= Assignment =
From the line with "fr_ts r = e_ts" to the final line of the records, every line is to be duplicated exactly, both of those lines included.

• • • •

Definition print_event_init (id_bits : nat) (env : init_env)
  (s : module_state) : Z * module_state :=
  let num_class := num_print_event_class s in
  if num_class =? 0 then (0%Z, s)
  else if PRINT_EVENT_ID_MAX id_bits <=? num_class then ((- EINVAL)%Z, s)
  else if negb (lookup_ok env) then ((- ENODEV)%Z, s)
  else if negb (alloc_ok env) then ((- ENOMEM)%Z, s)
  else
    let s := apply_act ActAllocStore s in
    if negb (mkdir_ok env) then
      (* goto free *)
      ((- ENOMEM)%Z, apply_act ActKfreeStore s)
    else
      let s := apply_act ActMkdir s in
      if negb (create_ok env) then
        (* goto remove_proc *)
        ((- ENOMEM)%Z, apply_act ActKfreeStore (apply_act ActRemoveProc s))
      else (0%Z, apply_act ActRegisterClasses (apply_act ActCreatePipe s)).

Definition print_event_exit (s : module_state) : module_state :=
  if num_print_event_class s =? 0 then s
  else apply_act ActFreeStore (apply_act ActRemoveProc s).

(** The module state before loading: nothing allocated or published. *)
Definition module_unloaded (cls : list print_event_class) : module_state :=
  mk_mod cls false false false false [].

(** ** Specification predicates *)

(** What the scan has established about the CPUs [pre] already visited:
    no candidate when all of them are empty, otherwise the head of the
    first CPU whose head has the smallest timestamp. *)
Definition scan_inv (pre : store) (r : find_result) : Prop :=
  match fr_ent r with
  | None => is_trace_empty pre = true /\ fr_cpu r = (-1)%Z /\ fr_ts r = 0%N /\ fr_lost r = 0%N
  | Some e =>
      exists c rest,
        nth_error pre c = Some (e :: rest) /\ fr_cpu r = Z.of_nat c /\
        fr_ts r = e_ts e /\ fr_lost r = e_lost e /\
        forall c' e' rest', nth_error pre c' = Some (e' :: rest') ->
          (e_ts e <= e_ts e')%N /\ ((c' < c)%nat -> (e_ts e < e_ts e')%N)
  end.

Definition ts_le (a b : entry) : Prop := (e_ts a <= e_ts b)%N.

• • • •

= Exercise solution =
        fr_ts r = e_ts e /\ fr_lost r = e_lost e /\
        forall c' e' rest', nth_error pre c' = Some (e' :: rest') ->
          (e_ts e <= e_ts e')%N /\ ((c' < c)%nat -> (e_ts e < e_ts e')%N)
  end.

Definition ts_le (a b : entry) : Prop := (e_ts a <= e_ts b)%N.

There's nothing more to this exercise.